▸ WORK REQUIRED:
Report every line of the listing below in which the string "gmap" appears.

▸ SOURCE DATA:

(** * SME-DT-ERP: the warehouse digital twin of [core.py]

    A shallow embedding of the simulation core: the data model, the bounded
    event buffer, the drift monitor, the metrics accumulator, the calibration
    scan, the resource pools and the order-fulfilment process.

    Conventions.
    - Python [int] is [Z] (or [nat] where the value is a length or a
      capacity); Python [float] is modelled by exact rationals [Q];
      a [datetime] is the number of microseconds since the epoch, in [Z].
    - A [dict] is a [gmap]; a [list] or a [deque] is a [list].
    - A Python exception is [None] in an [option] result. *)

From Stdlib Require Import ZArith QArith Qminmax Qround Lia Lqa.
From stdpp Require Import base option list sorting gmap strings pretty.

Local Open Scope string_scope.
Local Open Scope list_scope.
Set Warnings "-register-all".

(* ===================================================================== *)
(** * Data model *)
(* ===================================================================== *)

(** [class OrderStatus(Enum)] *)
Inductive OrderStatus :=
  | RECEIVED | PICKING | PICKED | PACKING | PACKED | SHIPPING | COMPLETED
  | CANCELLED.

Definition OrderStatus_value (s : OrderStatus) : string :=
  match s with
  | RECEIVED => "received"
  | PICKING => "picking"
  | PICKED => "picked"
  | PACKING => "packing"
  | PACKED => "packed"
  | SHIPPING => "shipping"
  | COMPLETED => "completed"
  | CANCELLED => "cancelled"
  end.

(** [class EventType(Enum)] *)
Inductive EventType :=
  | ORDER_CREATED | ORDER_STATUS_CHANGED | INVENTORY_UPDATED
  | WORKER_ASSIGNED | WORKER_RELEASED | RESOURCE_ALLOCATED
  | RESOURCE_RELEASED | SIMULATION_TICK | SYNC_REQUEST | CALIBRATION_TRIGGER.

Global Instance EventType_eq_dec : EqDecision EventType.
Proof. solve_decision. Defined.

▸ ANSWER:
    - A [dict] is a [gmap]; a [list] or a [deque] is a [list].
From stdpp Require Import base option list sorting gmap strings pretty.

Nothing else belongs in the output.